The CoWIN portal keeps tabs on several COVID-19 vaccine-related developments in India:

  • Administration of vaccines:
      •  Keeps track of vaccine usage and waste at the federal, state, and local levels.
      • keeps a stock of vaccination vials to assure a sufficient supply.
  • Citizen Registration:
      • Citizens may register for the COVID-19 immunisation through this system.
      • need certain personal information like name, age, and gender, as well as the numbers from identification cards like Aadhaar and passports.
  • Appointment Scheduling:
      • Based on eligibility and the availability of vaccine slots at various health centres, appointment scheduling assists residents in scheduling their vaccination appointments.
  • Vaccine Certificates: 
      • Digital certificates are issued as proof of immunisation for various diseases.
      • used for things like accessing particular facilities and travelling.
  • Data Exchange: 
    • Combines data from many sources, such as health clinics, vaccine inventories, and vaccination certificates.
    • To reduce redundancy, each data stream operates independently but exchanges data.
  • Regarding the data breach incident:
    • The Indian Computer Emergency Response Team (CERT-In) evaluated the security architecture of the data breach incident, however, they were unable to locate any proof of a direct breach.

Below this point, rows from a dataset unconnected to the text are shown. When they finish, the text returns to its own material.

(** What [get_open_positions] returns: one call, no order, and the
    positions of the answer that carry the magic number of the executor. *)
Lemma get_open_positions_shape b self symbol h :
  exists q answer,
    get_open_positions b self symbol h =
      (position_info
         <$> filter (fun pos => pos_magic pos = magic_number self)
               (default [] answer),
       h ++ [q]) /\
    orders [q] = [] /\
    (q = PositionsQuery /\ answer = positions_get b h \/
     exists sym, symbol = Some sym /\ sym <> EmptyString /\
       q = PositionsOfSymbolQuery sym /\ answer = positions_get_symbol b h sym).
Proof.
  unfold get_open_positions. run_calls.
  destruct symbol as [[|c s]|].
  - exists PositionsQuery, (positions_get b h).
    split; [by destruct (positions_get b h)|]. split; [done|by left].
  - exists (PositionsOfSymbolQuery (String c s)),
      (positions_get_symbol b h (String c s)).
    split; [by destruct (positions_get_symbol b h (String c s))|].
    split; [done|]. right. by exists (String c s).
  - exists PositionsQuery, (positions_get b h).
    split; [by destruct (positions_get b h)|]. split; [done|by left].
Qed.

(** X24.  [close_all_positions] closes positions of the strategy only.  It
    asks the terminal once for the positions (of the symbol when one is
    given, of all symbols for None or the empty string) and keeps those
    with the magic number of the executor; when the terminal answers None
    it sends nothing and returns 0.  Every order it then sends is a closing
    deal for the ticket of one of the positions kept, with the magic number
    of the executor; it sends one order at most for each; and the count it
    returns is between 0 and the number of orders sent. *)
Theorem X24_close_all_positions b self symbol h n h' :
  close_all_positions b self symbol h = (n, h') ->
  exists q answer new,
    h' = h ++ [q] ++ new /\
    (q = PositionsQuery /\ answer = positions_get b h \/
     exists sym, symbol = Some sym /\ sym <> EmptyString /\
       q = PositionsOfSymbolQuery sym /\ answer = positions_get_symbol b h sym) /\
    let own :=
      filter (fun pos => pos_magic pos = magic_number self) (default [] answer) in
    get_open_positions b self symbol h = (position_info <$> own, h ++ [q]) /\
    0 <= n <= Z.of_nat (length (orders new)) /\
    (length (orders new) <= length own)%nat /\
    (forall req, req ∈ orders new ->
       rq_action req = TRADE_ACTION_DEAL /\
       rq_magic req = Some (magic_number self) /\
       exists pos, pos ∈ default [] answer /\
         pos_magic pos = magic_number self /\
         rq_position req = Some (pos_ticket pos)) /\
    (answer = None -> n = 0 /\ new = []).
Proof.
  unfold close_all_positions, mbind, M_bind. intros H.
  destruct (get_open_positions_shape b self symbol h) as (q & answer & Hget & _ & Hq).
  rewrite Hget in H.
  destruct (close_each_shape _ _ _ _ _ _ _ H) as (new & -> & Hn & Hlen & Hreq).
  exists q, answer, new. split; [by rewrite app_assoc|]. split; [done|].
  split; [done|]. split; [lia|].
  split; [by rewrite length_fmap in Hlen|]. split.
  - intros req Hr. destruct (Hreq req Hr) as (Ha & Hm & p & Hp & Ht).
    split; [done|]. split; [done|].
    apply list_elem_of_fmap in Hp as (pos & -> & Hpos).
    apply list_elem_of_filter in Hpos as [Hmagic Hpos]. by exists pos.
  - intros ->. simpl in H. injection H as <- Hh. split; [done|].
    apply (f_equal length) in Hh. rewrite !length_app in Hh.
    destruct new; [done|simpl in Hh; lia].
Qed.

    • Investigations are ongoing into claims that a Telegram bot leaked user information.
    • The latest breach and other data leak cases underscore India’s persistent data protection issues.
    • Despite acknowledging the essential nature of the right to privacy, India has not yet created a thorough personal data protection framework.
    • In these situations, establishing a strong data protection framework helps address accountability and secure personal data.